Building/Testing of a High Traffic Infrastructure?

← Back to Stories (view on slashdot.org)

Building/Testing of a High Traffic Infrastructure?

Posted by Cliff on Saturday November 13, 2004 @05:21AM from the transactions-and-pages-per-second dept.

New Breeze asks: "I'm currently working on my first web 'application', and have discovered that I know less than nothing about setting up the infrastructure to manage a high traffic system. Where does one go to learn about setting up the infrastructure required to host something like Slashdot? Or do you just say, 'Not my area!' and help them find a consultant?" "My experience is pretty much limited to:

1. Install the web server on one box, the database on the same box if it's a small installation or a separate box if performance seems like it will need it. Add more memory and processors based on SWAG criteria. (Scientific Wild Ass Guess)

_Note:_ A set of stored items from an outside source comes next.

(* ===== verification/VersionInfo.v ===== *)
(** * Row versions of a chunked node group (src/storage/store/version_info.cpp,
      class [VersionInfo])

    One [VectorVersionInfo] per vector of rows, created when the vector is first
    written; a vector without one has only rows that everybody sees.  The
    operations on a range of rows split it at vector boundaries. *)

From S2P Require Import Prelude Transaction SelectionVector Serializer UndoBuffer VectorVersion.
From stdpp Require Import base list strings numbers.
Local Open Scope nat_scope.

(** [vectorsInfo]; [None] is the null pointer. *)
Abbreviation VersionInfo := (list (option VectorVersionInfo)).

(** [StorageUtils::getQuotientRemainder]. *)
Definition getQuotientRemainder (i divisor : nat) : nat * nat := (i / divisor, i mod divisor).

(** [VersionInfo::getOrCreateVersionInfo]; the reference it returns is used for one
    call of a method [m] of the vector's version info. *)
Definition getOrCreateVersionInfo (vectorIdx : nat) : M VersionInfo VectorVersionInfo :=
  vi <- sget ;;
  (if bool_decide (length vi <= vectorIdx)
   then sput (vi ++ replicate (vectorIdx + 1 - length vi) None) else sret tt) ;;;
  vi <- sget ;;
  match vi !! vectorIdx with
  | None => sthrow UndefinedBehaviour
  | Some (Some v) => sret v
  | Some None =>
      sput (<[vectorIdx := Some newVectorVersionInfo]> vi) ;;; sret newVectorVersionInfo
  end.
Definition onVector {A} (vectorIdx : nat) (m : M VectorVersionInfo A) : M VersionInfo A :=
  v <- getOrCreateVersionInfo vectorIdx ;;
  let '(r, v') := m v in
  smodify (fun vi => <[vectorIdx := Some v']> vi) ;;; slift r.

(** [VersionInfo::getVectorVersionInfo]. *)
Definition getVectorVersionInfo (vi : VersionInfo) (vectorIdx : nat) : option VectorVersionInfo :=
  if bool_decide (length vi <= vectorIdx) then None else mjoin (vi !! vectorIdx).

(** The loop over the vectors of a range that the operations share: the first and
    last vector are cut to the range. *)
Definition forVectors {S} (startRow numRows : nat) (body : nat -> nat -> nat -> M S unit)
    : M S unit :=
  if bool_decide (numRows = 0) then sret tt
  else
    let '(startVectorIdx, startRowIdxInVector) :=
      getQuotientRemainder startRow DEFAULT_VECTOR_CAPACITY in
    let '(endVectorIdx, endRowIdxInVector) :=
      getQuotientRemainder (startRow + numRows - 1) DEFAULT_VECTOR_CAPACITY in
    sfor startVectorIdx (endVectorIdx + 1 - startVectorIdx) (fun vectorIdx =>
      let startRowIdx :=
        if bool_decide (vectorIdx = startVectorIdx) then startRowIdxInVector else 0 in
      let endRowIdx :=
        if bool_decide (vectorIdx = endVectorIdx) then endRowIdxInVector
        else DEFAULT_VECTOR_CAPACITY - 1 in
      body vectorIdx startRowIdx (endRowIdx - startRowIdx + 1)).
(* ===== verification/UpdateInfo.v ===== *)
(** * Updated values of a column chunk (src/include/storage/store/update_info.h,
      src/storage/store/update_info.cpp, the update operations of
      src/storage/store/column_chunk.cpp and [rollbackVectorUpdateInfo] of
      src/storage/undo_buffer.cpp)

    The updates of a vector of rows form a chain of versions, the newest first; a
    version owns the older one through [prev] and points to the newer one through
    [next].  The objects live in a heap, so that the two directions of the chain,
    and what happens to a pointer when a version is freed, are part of the model.
    The values of a column are a type parameter. *)

From S2P Require Import Prelude Transaction UndoBuffer VersionInfo.
From stdpp Require Import base list gmap strings numbers.
Local Open Scope nat_scope.

Section UpdateInfo.
Context {V : Type}.

(** [VectorUpdateInfo]; [data] holds the values of the first [numRowsUpdated] rows. *)
Record VectorUpdateInfo : Type := mkVUI {
  version : transaction_t;
  rowsInVector : list nat;
  numRowsUpdated : nat;
  prev : option loc;
  next : option loc;
  data : list V;
}.

Definition newVectorUpdateInfo (transactionID : transaction_t) : VectorUpdateInfo :=
  mkVUI transactionID (replicate DEFAULT_VECTOR_CAPACITY 0) 0 None None [].

Definition setVersion ts (u : VectorUpdateInfo) :=
  mkVUI ts (rowsInVector u) (numRowsUpdated u) (prev u) (next u) (data u).
Definition setPrev p (u : VectorUpdateInfo) :=
  mkVUI (version u) (rowsInVector u) (numRowsUpdated u) p (next u) (data u).
Definition setNext p (u : VectorUpdateInfo) :=
  mkVUI (version u) (rowsInVector u) (numRowsUpdated u) (prev u) p (data u).

(** [UpdateInfo] and the objects it owns. *)
Record UpdateInfo : Type := mkUpdateInfo {
  vectorsInfo : list (option loc);
  heap : gmap loc VectorUpdateInfo;
}.

Definition emptyUpdateInfo : UpdateInfo := mkUpdateInfo [] ∅.

Definition deref (p : loc) : M UpdateInfo VectorUpdateInfo :=
  s <- sget ;;
  match heap s !! p with Some u => sret u | None => sthrow UndefinedBehaviour end.
Definition assign (p : loc) (u : VectorUpdateInfo) : M UpdateInfo unit :=
  smodify (fun s => mkUpdateInfo (vectorsInfo s) (<[p := u]> (heap s))).
(** [std::make_unique]: a location that no object has. *)
Definition allocate (u : VectorUpdateInfo) : M UpdateInfo loc :=
  s <- sget ;;
  let p := fresh (dom (heap s)) in
  assign p u ;;; sret p.
Definition setVectorInfo (vectorIdx : nat) (p : option loc) : M UpdateInfo unit :=
  s <- sget ;;
  l <- arr_set (vectorsInfo s) vectorIdx p ;;
  sput (mkUpdateInfo l (heap s)).
Definition clearVectorInfo (vectorIdx : nat) : M UpdateInfo unit := setVectorInfo vectorIdx None.
Definition headOf (s : UpdateInfo) (idx : nat) : option loc :=
  if bool_decide (length (vectorsInfo s) <= idx) then None else mjoin (vectorsInfo s !! idx).
Lemma srcWord e w k :
  src !! e = Some w -> k < 64 -> tb (if invert then not64 w else w) k = srcBit src invert (e * 64 + k).
Proof.
  intros Hw Hk. unfold srcBit, bit.
  rewrite Nat.div_add_l, (Nat.div_small k), Nat.add_0_r, Hw by lia.
  rewrite (Nat.add_comm (e * 64)), Nat.Div0.mod_add, (Nat.mod_small k) by done.
  destruct invert; [|done]. rewrite tb_not64, bool_decide_eq_true_2, andb_true_r by done. done.
Qed.

(** What an iteration needs of the case it is in. *)
Lemma copyStep_finish c w m k se sb de db :
  copyInv c -> bitPos c < n -> src !! srcNullEntryPos c = Some w ->
  moved (if invert then not64 w else w) m (srcNullBitPos c) (dstNullBitPos c) k -> inU 64 m ->
  0 < k -> k <= n - bitPos c -> srcNullBitPos c + k <= 64 -> dstNullBitPos c + k <= 64 ->
  (bitPos c + k < n -> se * 64 + sb = srcOff + bitPos c + k /\ sb < 64 /\
                       de * 64 + db = dstOff + bitPos c + k /\ db < 64) ->
  exists c', (let* lowN := at_ NULL_LOWER_MASKS k in
    let* d := andEntry (dst c) (dstNullEntryPos c) (not64 (shl64 lowN (dstNullBitPos c))) in
    let* d := (if (m =? 0)%Z then Ok d else orEntry d (dstNullEntryPos c) m) in
    Ok (mkCopy (bitPos c + k) (hasNullInSrcNullMask c || negb (m =? 0)%Z) se sb de db d)) = Ok c' /\
    copyInv c' /\ bitPos c < bitPos c'.
Proof.
  intros (Hcp & Hnull & _ & Hpos) Hlt Hw Hmv Hm Hk Hkn Hs Hd Hnext.
  destruct (Hpos Hlt) as (Hse & Hsb & Hde & Hdb). destruct Hcp as (Hwf & Hlen & Hbits).
  destruct (mergeWord (dst c) (dstNullEntryPos c) (if invert then not64 w else w) m
    (srcNullBitPos c) (dstNullBitPos c) k Hwf) as (d' & E & Hwf' & Hl' & Hb'); [rewrite Hlen; nia|done..|].
  rewrite at_lower by lia. cbn [obind] in *.
  destruct (andEntry _ _ _) as [x|]; [|done]. cbn [obind] in *. rewrite E. cbn [obind].
  eexists. split; [reflexivity|]. cbn [bitPos]. split; [|lia].
  assert (Hword : forall j, j < k -> tb (if invert then not64 w else w) (srcNullBitPos c + j) =
    srcBit src invert (srcOff + (bitPos c + j))).
  { intros j Hj. rewrite (srcWord (srcNullEntryPos c)) by (done || lia). f_equal. lia. }
  split_and!; cbn [bitPos hasNullInSrcNullMask dst srcNullEntryPos srcNullBitPos dstNullEntryPos dstNullBitPos].
  - split_and!; [done|by rewrite Hl'|]. intros i. rewrite Hb', Hbits.
    pose proof (pos_split i). pose proof (mod64 i).
    destruct (decide (i / 64 = dstNullEntryPos c /\ dstNullBitPos c <= i mod 64 < dstNullBitPos c + k)) as [Hi|Hi].
    + rewrite decide_True by nia.
      replace (i mod 64 + srcNullBitPos c - dstNullBitPos c)
        with (srcNullBitPos c + (i mod 64 - dstNullBitPos c)) by lia.
      rewrite Hword by lia. f_equal. nia.
    + destruct (decide (dstOff <= i < dstOff + bitPos c)); [by rewrite decide_True by lia|].
      rewrite decide_False; [done|]. intros Hr. apply Hi.
      assert (i / 64 = dstNullEntryPos c) by nia. split; [done|nia].
  - rewrite Hnull, (moved_nonzero _ _ _ _ _ Hm Hmv Hd). apply eq_true_iff_eq.
    rewrite orb_true_iff, !anyBit_true. split.
    + intros [(j & Hj & Hp)|(j & Hj & Hp)]; [exists j; split; [lia|done]|].
      rewrite Hword in Hp by done. exists (bitPos c + j). split; [lia|done].
    + intros (j & Hj & Hp). destruct (decide (j < bitPos c)); [left; by exists j|right].
      exists (j - bitPos c). split; [lia|]. rewrite Hword by lia.
      by replace (bitPos c + (j - bitPos c)) with j by lia.
  - lia.
  - intros H. destruct (Hnext H) as (? & ? & ? & ?). split_and!; lia.
Qed.
(* ===== verification/Int128.v ===== *)
(** * 128-bit integers (src/include/common/types/int128_t.h,
      src/common/types/int128_t.cpp)

    A value is a pair of a low unsigned and a high signed 64-bit half.  All the
    arithmetic, comparison, shift, cast and printing routines on integers are
    modelled; the conversions from and to floating point are not.  Machine
    arithmetic wraps at the width of its type. *)

From S2P Require Import Prelude.
From stdpp Require Import base list strings numbers pretty.
From Stdlib Require Import Ascii.
Local Open Scope Z_scope.

(** Products with the 64-bit modulus are decided by arithmetic. *)
Ltac Zify.zify_post_hook ::= Z.to_euclidean_division_equations.

Definition UINT64_MAX : Z := 18446744073709551615.
Definition INT64_MAX : Z := 9223372036854775807.
Definition INT64_MIN : Z := -9223372036854775808.

(** Conversions to [uint64_t] and [int64_t]. *)
Definition u64 (z : Z) : Z := z mod 18446744073709551616.
Definition s64 (z : Z) : Z :=
  (z + 9223372036854775808) mod 18446744073709551616 - 9223372036854775808.

Record int128_t : Type := mk128 { low : Z; high : Z }.

#[global] Instance int128_eq_dec : EqDecision int128_t.
Proof. solve_decision. Defined.

(** [Int128_t::negateInPlace]. *)
Definition negate (input : int128_t) : outcome int128_t :=
  if (high input =? INT64_MIN) && (low input =? 0) then
    Err (StdOverflowError "INT128 is out of range: cannot negate INT128_MIN")
  else
    let l := u64 (UINT64_MAX + 1 - low input) in
    Ok (mk128 l (s64 (- high input - 1 + (if l =? 0 then 1 else 0)))).
(* ===== verification/Date.v ===== *)
(** * Dates (src/common/types/date_t.cpp, src/include/common/types/date_t.h)

    A date is a number of days since 1970-01-01, a 32-bit integer.  The code converts to
    and from years, months and days with tables of one 400-year interval; the specification
    here is the calendar's own rule ([civil]), for years before and after the tables. *)

From S2P Require Import Prelude.
From stdpp Require Import base list strings numbers pretty.
Local Open Scope Z_scope.
Ltac Zify.zify_post_hook ::= Z.to_euclidean_division_equations.

(** ** Tables *)

Definition NORMAL_DAYS : list Z :=
  [0; 31; 28; 31; 30; 31; 30; 31; 31; 30; 31; 30; 31].
Definition LEAP_DAYS : list Z :=
  [0; 31; 29; 31; 30; 31; 30; 31; 31; 30; 31; 30; 31].
Definition CUMULATIVE_LEAP_DAYS : list Z :=
  [0; 31; 60; 91; 121; 152; 182; 213; 244; 274; 305; 335; 366].
Definition CUMULATIVE_DAYS : list Z :=
  [0; 31; 59; 90; 120; 151; 181; 212; 243; 273; 304; 334; 365].
Definition MONTH_PER_DAY_OF_YEAR : list Z :=
  [1; 1; 1; 1; 1; 1; 1; 1; 1; 1; 1; 1; 1; 1; 1; 1; 1; 1; 1; 1; 1; 1; 1; 1; 1; 1; 1; 1; 1; 1; 1;
   2; 2; 2; 2; 2; 2; 2; 2; 2; 2; 2; 2; 2; 2; 2; 2; 2; 2; 2; 2; 2; 2; 2; 2; 2; 2; 2; 2; 3; 3; 3;
   3; 3; 3; 3; 3; 3; 3; 3; 3; 3; 3; 3; 3; 3; 3; 3; 3; 3; 3; 3; 3; 3; 3; 3; 3; 3; 3; 3; 4; 4; 4;
   4; 4; 4; 4; 4; 4; 4; 4; 4; 4; 4; 4; 4; 4; 4; 4; 4; 4; 4; 4; 4; 4; 4; 4; 4; 4; 4; 5; 5; 5; 5;
   5; 5; 5; 5; 5; 5; 5; 5; 5; 5; 5; 5; 5; 5; 5; 5; 5; 5; 5; 5; 5; 5; 5; 5; 5; 5; 5; 6; 6; 6; 6;
   6; 6; 6; 6; 6; 6; 6; 6; 6; 6; 6; 6; 6; 6; 6; 6; 6; 6; 6; 6; 6; 6; 6; 6; 6; 6; 7; 7; 7; 7; 7;
   7; 7; 7; 7; 7; 7; 7; 7; 7; 7; 7; 7; 7; 7; 7; 7; 7; 7; 7; 7; 7; 7; 7; 7; 7; 7; 8; 8; 8; 8; 8;
   8; 8; 8; 8; 8; 8; 8; 8; 8; 8; 8; 8; 8; 8; 8; 8; 8; 8; 8; 8; 8; 8; 8; 8; 8; 8; 9; 9; 9; 9; 9;
   9; 9; 9; 9; 9; 9; 9; 9; 9; 9; 9; 9; 9; 9; 9; 9; 9; 9; 9; 9; 9; 9; 9; 9; 9; 10; 10; 10; 10;
   10; 10; 10; 10; 10; 10; 10; 10; 10; 10; 10; 10; 10; 10; 10; 10; 10; 10; 10; 10; 10; 10; 10;
   10; 10; 10; 10; 11; 11; 11; 11; 11; 11; 11; 11; 11; 11; 11; 11; 11; 11; 11; 11; 11; 11; 11;
   11; 11; 11; 11; 11; 11; 11; 11; 11; 11; 11; 12; 12; 12; 12; 12; 12; 12; 12; 12; 12; 12; 12;
   12; 12; 12; 12; 12; 12; 12; 12; 12; 12; 12; 12; 12; 12; 12; 12; 12; 12; 12].
Definition LEAP_MONTH_PER_DAY_OF_YEAR : list Z :=
  [1; 1; 1; 1; 1; 1; 1; 1; 1; 1; 1; 1; 1; 1; 1; 1; 1; 1; 1; 1; 1; 1; 1; 1; 1; 1; 1; 1; 1; 1; 1;
   2; 2; 2; 2; 2; 2; 2; 2; 2; 2; 2; 2; 2; 2; 2; 2; 2; 2; 2; 2; 2; 2; 2; 2; 2; 2; 2; 2; 2; 3; 3;
   3; 3; 3; 3; 3; 3; 3; 3; 3; 3; 3; 3; 3; 3; 3; 3; 3; 3; 3; 3; 3; 3; 3; 3; 3; 3; 3; 3; 3; 4; 4;
   4; 4; 4; 4; 4; 4; 4; 4; 4; 4; 4; 4; 4; 4; 4; 4; 4; 4; 4; 4; 4; 4; 4; 4; 4; 4; 4; 4; 5; 5; 5;
   5; 5; 5; 5; 5; 5; 5; 5; 5; 5; 5; 5; 5; 5; 5; 5; 5; 5; 5; 5; 5; 5; 5; 5; 5; 5; 5; 5; 6; 6; 6;
   6; 6; 6; 6; 6; 6; 6; 6; 6; 6; 6; 6; 6; 6; 6; 6; 6; 6; 6; 6; 6; 6; 6; 6; 6; 6; 6; 7; 7; 7; 7;
   7; 7; 7; 7; 7; 7; 7; 7; 7; 7; 7; 7; 7; 7; 7; 7; 7; 7; 7; 7; 7; 7; 7; 7; 7; 7; 7; 8; 8; 8; 8;
   8; 8; 8; 8; 8; 8; 8; 8; 8; 8; 8; 8; 8; 8; 8; 8; 8; 8; 8; 8; 8; 8; 8; 8; 8; 8; 8; 9; 9; 9; 9;
   9; 9; 9; 9; 9; 9; 9; 9; 9; 9; 9; 9; 9; 9; 9; 9; 9; 9; 9; 9; 9; 9; 9; 9; 9; 9; 10; 10; 10; 10;
   10; 10; 10; 10; 10; 10; 10; 10; 10; 10; 10; 10; 10; 10; 10; 10; 10; 10; 10; 10; 10; 10; 10;
   10; 10; 10; 10; 11; 11; 11; 11; 11; 11; 11; 11; 11; 11; 11; 11; 11; 11; 11; 11; 11; 11; 11;
   11; 11; 11; 11; 11; 11; 11; 11; 11; 11; 11; 12; 12; 12; 12; 12; 12; 12; 12; 12; 12; 12; 12;
   12; 12; 12; 12; 12; 12; 12; 12; 12; 12; 12; 12; 12; 12; 12; 12; 12; 12; 12].
Definition CUMULATIVE_YEAR_DAYS : list Z :=
  [0; 365; 730; 1096; 1461; 1826; 2191; 2557; 2922; 3287; 3652; 4018; 4383; 4748; 5113; 5479;
   5844; 6209; 6574; 6940; 7305; 7670; 8035; 8401; 8766; 9131; 9496; 9862; 10227; 10592; 10957;
   11323; 11688; 12053; 12418; 12784; 13149; 13514; 13879; 14245; 14610; 14975; 15340; 15706;
   16071; 16436; 16801; 17167; 17532; 17897; 18262; 18628; 18993; 19358; 19723; 20089; 20454;
   20819; 21184; 21550; 21915; 22280; 22645; 23011; 23376; 23741; 24106; 24472; 24837; 25202;
   25567; 25933; 26298; 26663; 27028; 27394; 27759; 28124; 28489; 28855; 29220; 29585; 29950;
   30316; 30681; 31046; 31411; 31777; 32142; 32507; 32872; 33238; 33603; 33968; 34333; 34699;
   35064; 35429; 35794; 36160; 36525; 36890; 37255; 37621; 37986; 38351; 38716; 39082; 39447;
   39812; 40177; 40543; 40908; 41273; 41638; 42004; 42369; 42734; 43099; 43465; 43830; 44195;
   44560; 44926; 45291; 45656; 46021; 46387; 46752; 47117; 47482; 47847; 48212; 48577; 48942;
   49308; 49673; 50038; 50403; 50769; 51134; 51499; 51864; 52230; 52595; 52960; 53325; 53691;
   54056; 54421; 54786; 55152; 55517; 55882; 56247; 56613; 56978; 57343; 57708; 58074; 58439;
   58804; 59169; 59535; 59900; 60265; 60630; 60996; 61361; 61726; 62091; 62457; 62822; 63187;
   63552; 63918; 64283; 64648; 65013; 65379; 65744; 66109; 66474; 66840; 67205; 67570; 67935;
   68301; 68666; 69031; 69396; 69762; 70127; 70492; 70857; 71223; 71588; 71953; 72318; 72684;
   73049; 73414; 73779; 74145; 74510; 74875; 75240; 75606; 75971; 76336; 76701; 77067; 77432;
   77797; 78162; 78528; 78893; 79258; 79623; 79989; 80354; 80719; 81084; 81450; 81815; 82180;
   82545; 82911; 83276; 83641; 84006; 84371; 84736; 85101; 85466; 85832; 86197; 86562; 86927;
   87293; 87658; 88023; 88388; 88754; 89119; 89484; 89849; 90215; 90580; 90945; 91310; 91676;
   92041; 92406; 92771; 93137; 93502; 93867; 94232; 94598; 94963; 95328; 95693; 96059; 96424;
   96789; 97154; 97520; 97885; 98250; 98615; 98981; 99346; 99711; 100076; 100442; 100807;
   101172; 101537; 101903; 102268; 102633; 102998; 103364; 103729; 104094; 104459; 104825;
   105190; 105555; 105920; 106286; 106651; 107016; 107381; 107747; 108112; 108477; 108842;
   109208; 109573; 109938; 110303; 110669; 111034; 111399; 111764; 112130; 112495; 112860;
   113225; 113591; 113956; 114321; 114686; 115052; 115417; 115782; 116147; 116513; 116878;
   117243; 117608; 117974; 118339; 118704; 119069; 119435; 119800; 120165; 120530; 120895;
   121260; 121625; 121990; 122356; 122721; 123086; 123451; 123817; 124182; 124547; 124912;
   125278; 125643; 126008; 126373; 126739; 127104; 127469; 127834; 128200; 128565; 128930;
   129295; 129661; 130026; 130391; 130756; 131122; 131487; 131852; 132217; 132583; 132948;
   133313; 133678; 134044; 134409; 134774; 135139; 135505; 135870; 136235; 136600; 136966;
   137331; 137696; 138061; 138427; 138792; 139157; 139522; 139888; 140253; 140618; 140983;
   141349; 141714; 142079; 142444; 142810; 143175; 143540; 143905; 144271; 144636; 145001;
   145366; 145732; 146097].
Lemma getDate_floor ts : getDate ts = ts / MICROS_PER_DAY.
Proof.
  unfold getDate, b2z. change MICROS_PER_DAY with 86400000000. destruct (Z.ltb_spec ts 0); lia.
Qed.
Lemma getTime_floor ts : getTime ts = ts mod MICROS_PER_DAY /\ inDay (getTime ts).
Proof. unfold getTime, inDay. rewrite getDate_floor. change MICROS_PER_DAY with 86400000000. lia. Qed.

Lemma timeIsValid_true h m s us :
  0 <= h < 24 -> 0 <= m < 60 -> 0 <= s < 60 -> 0 <= us < 1000000 -> timeIsValid h m s us = true.
Proof. intros. unfold timeIsValid. lia. Qed.

(** The parts of a time of the day, and back. *)
Lemma timeConvert_spec t : inDay t ->
  exists h m s us, timeConvert t = (h, m, s, us) /\ 0 <= h < 24 /\ 0 <= m < 60 /\ 0 <= s < 60 /\
    0 <= us < 1000000 /\ fromTimeInternal h m s us = t /\ timeIsValid h m s us = true.
Proof.
  unfold inDay, timeConvert, MICROS_PER_HOUR, MICROS_PER_MINUTE, MICROS_PER_SEC. change MICROS_PER_DAY with 86400000000.
  intros Ht. rewrite (wrapS32_ok (t ÷ 3600000000)) by lia.
  set (r := t - t ÷ 3600000000 * 3600000000). assert (Hr : 0 <= r < 3600000000) by (subst r; lia).
  rewrite (wrapS32_ok (r ÷ 60000000)) by lia.
  set (r' := r - r ÷ 60000000 * 60000000). assert (Hr' : 0 <= r' < 60000000) by (subst r'; lia).
  rewrite (wrapS32_ok (r' ÷ 1000000)), wrapS32_ok by lia.
  eexists _, _, _, _. split; [reflexivity|]. split_and!; try lia.
  - unfold fromTimeInternal, MINS_PER_HOUR, SECS_PER_MINUTE, MICROS_PER_SEC. subst r' r. lia.
  - apply timeIsValid_true; lia.
Qed.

2. Contract with a hosting company.

I had a potential customer ask what I would recommend if they wanted to self host, they have around 300 remote locations and would have multiple users from each location hitting the application at the same time, so saying a couple of beefy servers probably isn't the right answer.

I haven't a clue. The last place I worked with on something like this hired a high dollar consultant who spend a huge pile of their money setting up a load balanced, oracle parallel server redundant everything system.

How do you test it? I've worked where they actually had a room with hundreds of systems on racks that they would configured to run test transactions against different servers and software builds for stress testing, but that's not in my budget..."

14 of 231 comments (clear)

Min score:

Reason:

Sort:

Ask a Pr0n serving company by chia_monkey · 2004-11-13 05:24 · Score: 5, Insightful

Seriously...they know all about serving up content on high traffic sites. Not only is it high traffic, but it's rather big files that they're delivering. When we're testing the networks that we set up, both wired and wireless, we often visit pr0n sites for our benchmarks.

--

"He uses statistics as a drunken man uses lampposts...for support rather than illumination." - Andrew Lang
1. Re:Ask a Pr0n serving company by Anonymous Coward · 2004-11-13 06:46 · Score: 1, Insightful
  
  Objects can create more load in memory, on a particularly heavy loaded site I've seen sessions get a fairly high usage in memory and generally objects used seem to use more memory than standard variables. Yes, the code may be smaller, better written, but that doesn't mean more efficient with the idea of conserving resources. For database transactions its normally because it helps modifying the connection details more easily. Of course i'm sure I will get stoned by OOP zealots since it is the new(old) thing.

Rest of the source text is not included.